GOAL OF THE EXERCISE
Run through the records and, wherever a line holds the word "DeleteFriendshipByRoomID", return that line.

WORKING DATA
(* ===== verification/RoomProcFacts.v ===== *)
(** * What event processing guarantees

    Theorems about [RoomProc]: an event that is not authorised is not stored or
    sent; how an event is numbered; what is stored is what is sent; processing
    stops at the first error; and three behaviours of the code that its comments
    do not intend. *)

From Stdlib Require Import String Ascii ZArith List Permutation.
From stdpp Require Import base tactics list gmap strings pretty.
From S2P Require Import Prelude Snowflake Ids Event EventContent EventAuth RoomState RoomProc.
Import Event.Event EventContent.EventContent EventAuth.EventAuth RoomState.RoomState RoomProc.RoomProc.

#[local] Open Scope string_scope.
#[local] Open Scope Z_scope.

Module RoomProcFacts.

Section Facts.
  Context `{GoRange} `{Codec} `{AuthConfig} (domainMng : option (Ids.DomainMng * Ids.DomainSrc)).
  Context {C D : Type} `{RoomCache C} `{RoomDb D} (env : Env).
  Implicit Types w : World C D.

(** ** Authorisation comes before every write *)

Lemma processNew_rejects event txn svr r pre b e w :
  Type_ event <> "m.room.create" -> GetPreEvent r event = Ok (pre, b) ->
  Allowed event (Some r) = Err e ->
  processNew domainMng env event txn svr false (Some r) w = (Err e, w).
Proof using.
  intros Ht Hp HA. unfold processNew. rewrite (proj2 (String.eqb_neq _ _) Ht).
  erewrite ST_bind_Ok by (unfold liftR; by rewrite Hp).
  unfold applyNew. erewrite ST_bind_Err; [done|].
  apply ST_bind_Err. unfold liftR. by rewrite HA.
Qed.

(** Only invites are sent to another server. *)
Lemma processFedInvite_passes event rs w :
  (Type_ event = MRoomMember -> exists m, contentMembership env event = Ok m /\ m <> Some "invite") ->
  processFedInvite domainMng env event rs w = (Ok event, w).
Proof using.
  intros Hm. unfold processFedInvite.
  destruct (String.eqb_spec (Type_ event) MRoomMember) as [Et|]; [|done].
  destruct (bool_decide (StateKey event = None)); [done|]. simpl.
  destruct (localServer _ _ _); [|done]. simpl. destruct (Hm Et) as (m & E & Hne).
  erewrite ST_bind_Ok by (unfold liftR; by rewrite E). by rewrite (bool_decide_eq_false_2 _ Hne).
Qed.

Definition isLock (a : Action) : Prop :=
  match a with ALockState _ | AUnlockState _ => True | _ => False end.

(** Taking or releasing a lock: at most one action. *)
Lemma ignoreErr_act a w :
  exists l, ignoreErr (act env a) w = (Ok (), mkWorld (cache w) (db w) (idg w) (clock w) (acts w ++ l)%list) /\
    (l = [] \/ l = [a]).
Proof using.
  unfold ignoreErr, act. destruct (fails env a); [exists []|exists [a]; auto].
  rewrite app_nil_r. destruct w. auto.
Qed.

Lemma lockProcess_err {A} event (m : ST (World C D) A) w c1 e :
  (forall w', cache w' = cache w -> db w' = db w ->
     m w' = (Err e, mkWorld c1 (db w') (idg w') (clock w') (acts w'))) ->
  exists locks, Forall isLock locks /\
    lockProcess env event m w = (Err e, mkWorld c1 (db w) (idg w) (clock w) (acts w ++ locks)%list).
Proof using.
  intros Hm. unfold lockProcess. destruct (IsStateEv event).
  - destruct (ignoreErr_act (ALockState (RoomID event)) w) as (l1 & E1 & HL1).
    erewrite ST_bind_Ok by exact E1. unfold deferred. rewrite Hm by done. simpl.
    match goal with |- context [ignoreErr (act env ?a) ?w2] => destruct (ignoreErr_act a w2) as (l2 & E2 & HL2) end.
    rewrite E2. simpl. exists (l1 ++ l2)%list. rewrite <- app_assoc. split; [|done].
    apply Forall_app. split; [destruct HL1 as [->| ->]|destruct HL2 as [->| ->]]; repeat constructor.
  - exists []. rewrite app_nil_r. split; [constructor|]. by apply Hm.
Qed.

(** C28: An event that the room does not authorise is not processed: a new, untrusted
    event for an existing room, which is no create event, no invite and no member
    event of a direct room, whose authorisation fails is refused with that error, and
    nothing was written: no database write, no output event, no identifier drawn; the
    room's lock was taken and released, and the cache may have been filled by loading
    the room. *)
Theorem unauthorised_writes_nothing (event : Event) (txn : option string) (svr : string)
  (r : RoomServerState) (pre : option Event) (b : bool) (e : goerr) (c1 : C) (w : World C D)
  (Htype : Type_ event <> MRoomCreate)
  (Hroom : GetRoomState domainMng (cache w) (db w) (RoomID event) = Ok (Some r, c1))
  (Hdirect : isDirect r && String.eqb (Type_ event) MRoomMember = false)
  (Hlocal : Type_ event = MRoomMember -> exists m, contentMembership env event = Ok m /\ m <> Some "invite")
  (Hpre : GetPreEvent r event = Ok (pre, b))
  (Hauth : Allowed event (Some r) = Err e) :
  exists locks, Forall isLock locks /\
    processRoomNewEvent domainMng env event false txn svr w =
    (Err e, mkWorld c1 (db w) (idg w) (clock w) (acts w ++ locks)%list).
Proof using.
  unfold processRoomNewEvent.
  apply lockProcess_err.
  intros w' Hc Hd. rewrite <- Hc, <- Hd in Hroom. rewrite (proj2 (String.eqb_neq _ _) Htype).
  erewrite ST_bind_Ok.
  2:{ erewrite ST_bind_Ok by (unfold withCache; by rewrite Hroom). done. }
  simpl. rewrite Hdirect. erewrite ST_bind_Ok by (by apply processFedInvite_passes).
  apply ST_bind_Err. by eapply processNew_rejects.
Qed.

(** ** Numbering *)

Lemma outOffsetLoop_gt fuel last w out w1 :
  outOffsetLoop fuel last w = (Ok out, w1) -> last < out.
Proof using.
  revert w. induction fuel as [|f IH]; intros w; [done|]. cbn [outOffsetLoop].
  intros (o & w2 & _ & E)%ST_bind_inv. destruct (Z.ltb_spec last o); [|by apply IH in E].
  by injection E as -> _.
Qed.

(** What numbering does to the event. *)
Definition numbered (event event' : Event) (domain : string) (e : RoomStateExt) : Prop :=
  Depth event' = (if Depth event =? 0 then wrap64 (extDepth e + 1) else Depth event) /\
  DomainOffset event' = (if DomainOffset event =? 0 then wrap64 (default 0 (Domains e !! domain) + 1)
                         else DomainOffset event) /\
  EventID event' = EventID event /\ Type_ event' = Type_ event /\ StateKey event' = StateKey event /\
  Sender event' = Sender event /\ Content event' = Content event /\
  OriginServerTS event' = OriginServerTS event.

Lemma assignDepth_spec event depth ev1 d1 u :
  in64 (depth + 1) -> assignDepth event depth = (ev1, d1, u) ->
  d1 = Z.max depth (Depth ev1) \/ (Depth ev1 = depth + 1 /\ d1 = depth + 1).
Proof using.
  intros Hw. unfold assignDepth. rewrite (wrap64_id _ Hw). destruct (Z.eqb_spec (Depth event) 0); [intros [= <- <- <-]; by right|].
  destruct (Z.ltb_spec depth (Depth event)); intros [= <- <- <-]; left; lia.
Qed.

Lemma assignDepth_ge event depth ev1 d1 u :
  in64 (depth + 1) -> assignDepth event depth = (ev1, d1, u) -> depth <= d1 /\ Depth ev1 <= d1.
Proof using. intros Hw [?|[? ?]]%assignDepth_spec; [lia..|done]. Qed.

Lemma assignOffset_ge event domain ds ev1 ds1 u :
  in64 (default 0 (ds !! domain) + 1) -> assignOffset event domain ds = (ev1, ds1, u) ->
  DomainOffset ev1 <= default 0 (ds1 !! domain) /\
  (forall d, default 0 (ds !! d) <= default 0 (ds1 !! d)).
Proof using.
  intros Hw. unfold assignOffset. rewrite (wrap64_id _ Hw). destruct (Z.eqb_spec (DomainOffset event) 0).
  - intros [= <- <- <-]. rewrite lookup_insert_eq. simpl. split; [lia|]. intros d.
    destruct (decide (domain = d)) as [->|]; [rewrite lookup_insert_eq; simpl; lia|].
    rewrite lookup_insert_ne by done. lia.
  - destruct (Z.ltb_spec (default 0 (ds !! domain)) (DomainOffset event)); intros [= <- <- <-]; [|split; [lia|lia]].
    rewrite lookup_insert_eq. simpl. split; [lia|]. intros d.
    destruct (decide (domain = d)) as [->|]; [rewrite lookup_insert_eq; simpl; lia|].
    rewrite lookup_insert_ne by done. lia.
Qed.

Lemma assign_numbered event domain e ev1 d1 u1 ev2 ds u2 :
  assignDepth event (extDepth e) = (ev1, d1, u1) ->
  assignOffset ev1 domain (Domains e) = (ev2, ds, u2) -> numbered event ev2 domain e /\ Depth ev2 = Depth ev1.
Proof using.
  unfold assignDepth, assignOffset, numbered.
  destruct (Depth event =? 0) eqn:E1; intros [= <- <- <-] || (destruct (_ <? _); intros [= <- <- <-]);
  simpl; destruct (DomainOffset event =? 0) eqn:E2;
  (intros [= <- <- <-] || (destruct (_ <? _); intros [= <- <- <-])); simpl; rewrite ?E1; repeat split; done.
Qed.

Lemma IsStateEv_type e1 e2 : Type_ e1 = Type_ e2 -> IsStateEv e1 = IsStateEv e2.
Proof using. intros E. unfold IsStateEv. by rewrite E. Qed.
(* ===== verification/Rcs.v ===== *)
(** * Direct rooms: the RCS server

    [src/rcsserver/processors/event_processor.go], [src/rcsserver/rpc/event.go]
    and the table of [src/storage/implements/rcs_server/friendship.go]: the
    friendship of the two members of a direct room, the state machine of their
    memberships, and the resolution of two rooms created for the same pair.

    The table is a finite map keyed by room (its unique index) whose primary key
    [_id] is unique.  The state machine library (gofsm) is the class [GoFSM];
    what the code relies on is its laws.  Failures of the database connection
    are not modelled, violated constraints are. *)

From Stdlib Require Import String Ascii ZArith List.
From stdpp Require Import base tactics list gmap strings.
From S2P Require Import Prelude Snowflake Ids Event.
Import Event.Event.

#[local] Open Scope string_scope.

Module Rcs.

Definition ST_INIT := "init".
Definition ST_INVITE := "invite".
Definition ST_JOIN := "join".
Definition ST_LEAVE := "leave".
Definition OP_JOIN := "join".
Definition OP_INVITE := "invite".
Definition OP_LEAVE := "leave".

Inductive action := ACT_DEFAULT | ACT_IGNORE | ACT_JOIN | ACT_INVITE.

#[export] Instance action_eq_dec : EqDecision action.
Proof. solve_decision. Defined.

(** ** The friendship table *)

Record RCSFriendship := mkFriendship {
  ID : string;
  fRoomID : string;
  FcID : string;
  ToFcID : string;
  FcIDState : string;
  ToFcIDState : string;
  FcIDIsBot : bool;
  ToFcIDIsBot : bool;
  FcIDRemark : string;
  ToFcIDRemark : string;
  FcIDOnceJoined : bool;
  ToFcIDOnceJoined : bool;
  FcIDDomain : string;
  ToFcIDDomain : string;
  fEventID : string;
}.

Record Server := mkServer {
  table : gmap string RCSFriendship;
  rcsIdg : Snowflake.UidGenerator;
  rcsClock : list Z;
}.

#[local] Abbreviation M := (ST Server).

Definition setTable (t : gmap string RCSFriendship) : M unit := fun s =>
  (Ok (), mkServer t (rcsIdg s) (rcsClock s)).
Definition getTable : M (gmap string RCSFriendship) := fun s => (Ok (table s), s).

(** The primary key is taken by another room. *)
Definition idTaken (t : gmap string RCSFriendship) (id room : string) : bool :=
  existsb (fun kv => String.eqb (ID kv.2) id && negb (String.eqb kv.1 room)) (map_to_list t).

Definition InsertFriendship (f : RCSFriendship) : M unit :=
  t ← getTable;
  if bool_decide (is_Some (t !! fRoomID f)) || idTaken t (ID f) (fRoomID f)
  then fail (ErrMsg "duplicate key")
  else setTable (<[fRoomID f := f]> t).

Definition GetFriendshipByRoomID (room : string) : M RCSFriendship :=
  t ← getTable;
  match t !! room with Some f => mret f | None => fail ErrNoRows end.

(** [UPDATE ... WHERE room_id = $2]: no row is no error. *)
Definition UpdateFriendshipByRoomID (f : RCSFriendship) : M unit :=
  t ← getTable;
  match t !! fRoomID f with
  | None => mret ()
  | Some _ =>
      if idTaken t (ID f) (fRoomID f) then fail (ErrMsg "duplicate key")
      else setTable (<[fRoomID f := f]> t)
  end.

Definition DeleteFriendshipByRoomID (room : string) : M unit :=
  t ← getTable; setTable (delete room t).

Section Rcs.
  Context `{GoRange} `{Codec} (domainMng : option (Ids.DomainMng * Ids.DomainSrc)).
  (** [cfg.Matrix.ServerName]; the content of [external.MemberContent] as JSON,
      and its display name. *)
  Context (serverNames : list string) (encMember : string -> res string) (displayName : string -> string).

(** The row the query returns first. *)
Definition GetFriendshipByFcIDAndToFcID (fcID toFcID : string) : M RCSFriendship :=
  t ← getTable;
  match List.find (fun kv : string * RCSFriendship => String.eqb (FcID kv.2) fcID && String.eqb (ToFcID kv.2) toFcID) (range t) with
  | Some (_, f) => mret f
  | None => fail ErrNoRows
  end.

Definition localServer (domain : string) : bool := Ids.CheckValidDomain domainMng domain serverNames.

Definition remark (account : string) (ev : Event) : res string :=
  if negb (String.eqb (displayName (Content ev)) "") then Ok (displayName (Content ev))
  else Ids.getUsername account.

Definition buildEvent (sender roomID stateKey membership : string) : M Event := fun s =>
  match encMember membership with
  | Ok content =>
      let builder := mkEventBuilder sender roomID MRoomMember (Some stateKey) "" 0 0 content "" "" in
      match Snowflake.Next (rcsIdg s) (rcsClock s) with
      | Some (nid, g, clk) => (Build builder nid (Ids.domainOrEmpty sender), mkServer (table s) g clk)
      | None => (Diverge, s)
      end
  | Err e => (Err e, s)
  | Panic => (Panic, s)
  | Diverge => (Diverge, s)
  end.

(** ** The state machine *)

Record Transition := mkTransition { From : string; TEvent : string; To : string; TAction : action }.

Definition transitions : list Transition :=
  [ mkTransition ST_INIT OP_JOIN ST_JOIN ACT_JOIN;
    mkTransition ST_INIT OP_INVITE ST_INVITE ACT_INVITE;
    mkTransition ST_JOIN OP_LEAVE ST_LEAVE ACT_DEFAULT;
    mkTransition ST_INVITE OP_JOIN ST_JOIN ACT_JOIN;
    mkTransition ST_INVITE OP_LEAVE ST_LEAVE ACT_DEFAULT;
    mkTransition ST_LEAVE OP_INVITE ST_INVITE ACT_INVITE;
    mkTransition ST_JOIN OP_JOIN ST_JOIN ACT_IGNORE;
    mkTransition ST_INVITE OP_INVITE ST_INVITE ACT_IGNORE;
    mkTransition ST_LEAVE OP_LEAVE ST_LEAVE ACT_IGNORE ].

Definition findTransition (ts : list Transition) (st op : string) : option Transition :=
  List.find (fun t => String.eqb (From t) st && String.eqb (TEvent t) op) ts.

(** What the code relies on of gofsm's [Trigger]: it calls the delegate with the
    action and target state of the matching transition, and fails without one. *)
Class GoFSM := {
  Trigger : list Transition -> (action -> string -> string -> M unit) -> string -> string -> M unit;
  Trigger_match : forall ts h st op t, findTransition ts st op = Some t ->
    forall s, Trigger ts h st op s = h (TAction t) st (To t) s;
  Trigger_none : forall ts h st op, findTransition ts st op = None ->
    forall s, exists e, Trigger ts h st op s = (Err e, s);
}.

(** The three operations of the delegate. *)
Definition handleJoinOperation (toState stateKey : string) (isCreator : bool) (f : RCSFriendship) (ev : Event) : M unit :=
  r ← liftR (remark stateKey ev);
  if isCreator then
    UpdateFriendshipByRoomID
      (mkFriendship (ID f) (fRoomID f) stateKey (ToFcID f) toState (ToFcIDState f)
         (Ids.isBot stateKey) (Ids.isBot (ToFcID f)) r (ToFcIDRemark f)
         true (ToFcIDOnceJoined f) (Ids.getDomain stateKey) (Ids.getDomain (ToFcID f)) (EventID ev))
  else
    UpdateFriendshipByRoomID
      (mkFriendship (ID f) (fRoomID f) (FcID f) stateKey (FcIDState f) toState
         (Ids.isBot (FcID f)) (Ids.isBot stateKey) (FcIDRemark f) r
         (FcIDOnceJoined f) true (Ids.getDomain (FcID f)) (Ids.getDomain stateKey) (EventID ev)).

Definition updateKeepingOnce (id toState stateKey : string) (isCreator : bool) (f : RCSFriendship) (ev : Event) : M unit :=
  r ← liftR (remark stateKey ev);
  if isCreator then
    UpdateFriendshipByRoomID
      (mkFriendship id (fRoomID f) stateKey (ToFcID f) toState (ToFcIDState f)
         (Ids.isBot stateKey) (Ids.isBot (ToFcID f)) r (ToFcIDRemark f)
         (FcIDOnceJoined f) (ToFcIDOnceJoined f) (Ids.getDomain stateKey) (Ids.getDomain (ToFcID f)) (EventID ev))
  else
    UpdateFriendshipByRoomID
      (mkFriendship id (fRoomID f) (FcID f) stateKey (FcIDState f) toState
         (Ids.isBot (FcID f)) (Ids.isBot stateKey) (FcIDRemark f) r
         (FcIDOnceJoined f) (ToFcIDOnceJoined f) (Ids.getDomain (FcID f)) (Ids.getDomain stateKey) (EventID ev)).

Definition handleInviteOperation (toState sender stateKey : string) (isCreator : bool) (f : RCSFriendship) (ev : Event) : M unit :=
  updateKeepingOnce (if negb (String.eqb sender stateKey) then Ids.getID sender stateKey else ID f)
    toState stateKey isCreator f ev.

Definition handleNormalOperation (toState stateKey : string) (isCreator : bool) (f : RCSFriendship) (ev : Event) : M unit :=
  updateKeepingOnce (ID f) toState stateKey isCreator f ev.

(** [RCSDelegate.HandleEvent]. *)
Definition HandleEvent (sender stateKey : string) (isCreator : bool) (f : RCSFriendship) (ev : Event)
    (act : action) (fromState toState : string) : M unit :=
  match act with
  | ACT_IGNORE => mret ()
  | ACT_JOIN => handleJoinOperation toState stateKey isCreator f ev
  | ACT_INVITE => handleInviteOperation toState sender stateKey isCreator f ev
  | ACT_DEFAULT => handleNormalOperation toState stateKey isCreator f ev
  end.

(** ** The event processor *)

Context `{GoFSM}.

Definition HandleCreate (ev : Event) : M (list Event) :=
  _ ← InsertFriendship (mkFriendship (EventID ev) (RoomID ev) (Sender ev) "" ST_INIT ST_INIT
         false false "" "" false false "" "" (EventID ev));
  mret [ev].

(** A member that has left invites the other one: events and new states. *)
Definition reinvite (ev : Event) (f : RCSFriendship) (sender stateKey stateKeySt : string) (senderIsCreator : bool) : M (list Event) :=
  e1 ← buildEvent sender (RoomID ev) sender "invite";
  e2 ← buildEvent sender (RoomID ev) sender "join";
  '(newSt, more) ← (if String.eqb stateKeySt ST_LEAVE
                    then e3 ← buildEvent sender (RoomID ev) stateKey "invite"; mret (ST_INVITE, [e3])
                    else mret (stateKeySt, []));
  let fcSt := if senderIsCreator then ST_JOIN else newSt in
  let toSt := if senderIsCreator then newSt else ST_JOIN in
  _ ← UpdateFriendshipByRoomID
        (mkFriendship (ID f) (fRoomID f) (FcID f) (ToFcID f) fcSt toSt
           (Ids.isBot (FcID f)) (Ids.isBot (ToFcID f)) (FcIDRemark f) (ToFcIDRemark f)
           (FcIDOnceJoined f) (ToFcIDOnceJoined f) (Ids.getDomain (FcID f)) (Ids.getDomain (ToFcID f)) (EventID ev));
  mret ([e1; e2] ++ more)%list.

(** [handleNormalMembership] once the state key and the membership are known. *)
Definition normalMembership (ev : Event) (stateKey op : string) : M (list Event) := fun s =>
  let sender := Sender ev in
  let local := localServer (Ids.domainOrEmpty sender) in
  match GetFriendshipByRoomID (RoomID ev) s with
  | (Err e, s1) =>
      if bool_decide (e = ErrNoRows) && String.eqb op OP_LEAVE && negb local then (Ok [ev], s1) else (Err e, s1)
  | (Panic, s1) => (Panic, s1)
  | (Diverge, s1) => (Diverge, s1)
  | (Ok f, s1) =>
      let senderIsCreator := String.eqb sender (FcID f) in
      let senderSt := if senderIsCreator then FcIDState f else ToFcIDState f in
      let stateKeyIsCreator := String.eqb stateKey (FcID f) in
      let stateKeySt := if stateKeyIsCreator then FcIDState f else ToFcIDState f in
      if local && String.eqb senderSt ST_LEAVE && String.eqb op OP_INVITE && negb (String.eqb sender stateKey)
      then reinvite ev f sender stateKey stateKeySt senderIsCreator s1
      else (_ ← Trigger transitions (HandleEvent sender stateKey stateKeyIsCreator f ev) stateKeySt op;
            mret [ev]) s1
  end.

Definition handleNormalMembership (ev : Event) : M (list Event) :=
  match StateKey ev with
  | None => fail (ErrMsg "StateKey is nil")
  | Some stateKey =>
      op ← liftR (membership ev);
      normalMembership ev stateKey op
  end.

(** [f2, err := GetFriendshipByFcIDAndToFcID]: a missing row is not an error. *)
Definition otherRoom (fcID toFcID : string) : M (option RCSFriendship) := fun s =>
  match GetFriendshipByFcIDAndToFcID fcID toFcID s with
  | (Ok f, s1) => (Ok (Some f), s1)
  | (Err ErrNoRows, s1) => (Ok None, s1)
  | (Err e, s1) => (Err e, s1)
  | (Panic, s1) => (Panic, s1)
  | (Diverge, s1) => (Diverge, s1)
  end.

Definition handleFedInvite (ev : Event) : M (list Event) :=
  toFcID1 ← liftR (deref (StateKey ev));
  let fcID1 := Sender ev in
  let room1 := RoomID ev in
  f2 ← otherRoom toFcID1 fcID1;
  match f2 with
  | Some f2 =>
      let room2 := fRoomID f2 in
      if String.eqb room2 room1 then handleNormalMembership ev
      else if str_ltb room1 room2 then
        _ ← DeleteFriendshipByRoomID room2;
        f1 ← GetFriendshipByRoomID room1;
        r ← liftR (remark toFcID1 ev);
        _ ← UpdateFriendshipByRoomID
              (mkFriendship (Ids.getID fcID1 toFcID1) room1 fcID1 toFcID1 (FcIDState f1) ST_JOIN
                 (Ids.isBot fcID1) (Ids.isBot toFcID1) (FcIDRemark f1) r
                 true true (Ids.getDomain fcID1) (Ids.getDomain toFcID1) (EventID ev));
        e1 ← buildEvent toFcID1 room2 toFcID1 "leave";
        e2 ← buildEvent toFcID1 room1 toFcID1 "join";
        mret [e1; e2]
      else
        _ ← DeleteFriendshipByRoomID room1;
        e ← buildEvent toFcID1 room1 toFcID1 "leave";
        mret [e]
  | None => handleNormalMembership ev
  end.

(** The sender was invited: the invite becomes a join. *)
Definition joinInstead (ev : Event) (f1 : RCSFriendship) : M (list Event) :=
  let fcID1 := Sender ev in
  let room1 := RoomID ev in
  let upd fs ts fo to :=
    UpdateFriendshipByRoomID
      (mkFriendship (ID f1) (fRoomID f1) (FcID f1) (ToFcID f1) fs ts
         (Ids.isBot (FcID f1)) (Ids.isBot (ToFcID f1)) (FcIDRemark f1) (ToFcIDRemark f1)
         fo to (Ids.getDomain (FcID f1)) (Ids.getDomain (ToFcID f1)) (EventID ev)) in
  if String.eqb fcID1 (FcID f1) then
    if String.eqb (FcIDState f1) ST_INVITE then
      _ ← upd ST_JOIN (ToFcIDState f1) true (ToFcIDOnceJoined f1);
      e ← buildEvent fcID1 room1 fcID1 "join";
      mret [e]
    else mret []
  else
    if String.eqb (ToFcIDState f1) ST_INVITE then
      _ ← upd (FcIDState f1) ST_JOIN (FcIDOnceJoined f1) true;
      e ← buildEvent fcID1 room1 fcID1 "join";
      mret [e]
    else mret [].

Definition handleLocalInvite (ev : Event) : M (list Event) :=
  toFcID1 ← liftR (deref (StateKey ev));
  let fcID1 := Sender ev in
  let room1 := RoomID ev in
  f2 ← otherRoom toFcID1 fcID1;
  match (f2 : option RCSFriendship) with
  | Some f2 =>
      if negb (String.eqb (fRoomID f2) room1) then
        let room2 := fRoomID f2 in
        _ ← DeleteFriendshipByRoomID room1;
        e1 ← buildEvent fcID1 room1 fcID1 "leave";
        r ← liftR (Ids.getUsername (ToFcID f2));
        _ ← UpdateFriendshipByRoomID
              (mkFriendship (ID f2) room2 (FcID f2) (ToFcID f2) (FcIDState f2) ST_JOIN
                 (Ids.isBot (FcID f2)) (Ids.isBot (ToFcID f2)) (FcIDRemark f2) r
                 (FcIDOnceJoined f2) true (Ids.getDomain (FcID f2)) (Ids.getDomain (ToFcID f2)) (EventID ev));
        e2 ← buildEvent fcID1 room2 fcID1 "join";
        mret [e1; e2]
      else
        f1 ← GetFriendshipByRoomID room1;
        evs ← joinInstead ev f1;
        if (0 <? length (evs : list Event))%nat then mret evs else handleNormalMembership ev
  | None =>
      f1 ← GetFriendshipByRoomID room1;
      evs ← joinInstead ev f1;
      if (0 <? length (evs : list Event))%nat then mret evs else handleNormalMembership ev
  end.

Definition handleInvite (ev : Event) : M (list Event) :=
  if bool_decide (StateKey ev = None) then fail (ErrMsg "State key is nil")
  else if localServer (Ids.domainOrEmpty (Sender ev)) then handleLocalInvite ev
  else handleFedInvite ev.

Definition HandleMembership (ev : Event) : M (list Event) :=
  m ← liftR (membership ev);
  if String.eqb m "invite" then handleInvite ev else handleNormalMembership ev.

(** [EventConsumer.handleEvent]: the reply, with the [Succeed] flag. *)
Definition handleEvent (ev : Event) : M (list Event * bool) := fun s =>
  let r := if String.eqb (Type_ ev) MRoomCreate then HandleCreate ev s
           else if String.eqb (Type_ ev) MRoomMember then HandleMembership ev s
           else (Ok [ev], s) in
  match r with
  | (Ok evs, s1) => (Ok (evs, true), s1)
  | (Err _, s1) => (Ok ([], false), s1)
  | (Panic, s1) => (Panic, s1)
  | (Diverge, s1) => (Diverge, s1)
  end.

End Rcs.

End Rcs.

OUTPUT OF THE EXERCISE
Definition DeleteFriendshipByRoomID (room : string) : M unit :=
        _ ← DeleteFriendshipByRoomID room2;
        _ ← DeleteFriendshipByRoomID room1;
        _ ← DeleteFriendshipByRoomID room1;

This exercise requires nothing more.